> [Stored data entries]:
********************

(* ===== verification/_CoqProject ===== *)
-Q . S2P
Prelude.v
Vfs.v
Kthread.v
KthreadCreate.v
KthreadCreateInv.v
KthreadCreateThms.v
KthreadClaims.v
XorCrypt.v
XorCryptInv.v
XorCryptThms.v
XorCryptSched.v
XorCryptGood.v
XorDecrypt.v
CryptClaims.v
App.v
AppThms.v
AppTurn.v
AppClaims.v
Session.v
SessionClaims.v
Range.v
RangeThms.v
RangeClaims.v
Bits.v
Tnum.v
TnumThms.v
BpfReg.v
BpfRegThms.v
BpfCoerce.v
BpfAlu.v
BpfAluThms.v
BpfShift.v
BpfAluSound.v
BpfJmp.v
BpfJmpThms.v
BpfProg.v
BpfCheck.v
BpfRewrite.v
BpfMeta.v
BpfStands.v
BpfCheckAlu.v
BpfCheckJmp.v
BpfCheckWalk.v
BpfRewriteThms.v
BpfClaims.v
BpfProgClaims.v
LpmTrie.v
LpmMatch.v
LpmTree.v
LpmOps.v
LpmUpdate.v
LpmIter.v
BpfMap.v
BpfMapThms.v
LpmMap.v
LpmClaims.v
QueueStack.v
QueueStackThms.v
QueueClaims.v
TimeConv.v
TimeConvThms.v
Timespec.v
Ntp.v
NtpThms.v
Timekeeping.v
TkEntry.v
TkInv.v
TkRead.v
TkSet.v
TkTick.v
TkAdvance.v
TkAdjust.v
TkWorld.v
TkLatch.v
TkLatchThms.v
TkSuspend.v
TkSuspendThms.v
TimeClaims.v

********************

Given the records above, reproduce precisely and only the lines between the line holding "BpfCheckAlu.v" and the line holding "TkLatchThms.v", inclusive.

> [TASK ANSWER]:
BpfCheckAlu.v
BpfCheckJmp.v
BpfCheckWalk.v
BpfRewriteThms.v
BpfClaims.v
BpfProgClaims.v
LpmTrie.v
LpmMatch.v
LpmTree.v
LpmOps.v
LpmUpdate.v
LpmIter.v
BpfMap.v
BpfMapThms.v
LpmMap.v
LpmClaims.v
QueueStack.v
QueueStackThms.v
QueueClaims.v
TimeConv.v
TimeConvThms.v
Timespec.v
Ntp.v
NtpThms.v
Timekeeping.v
TkEntry.v
TkInv.v
TkRead.v
TkSet.v
TkTick.v
TkAdvance.v
TkAdjust.v
TkWorld.v
TkLatch.v
TkLatchThms.v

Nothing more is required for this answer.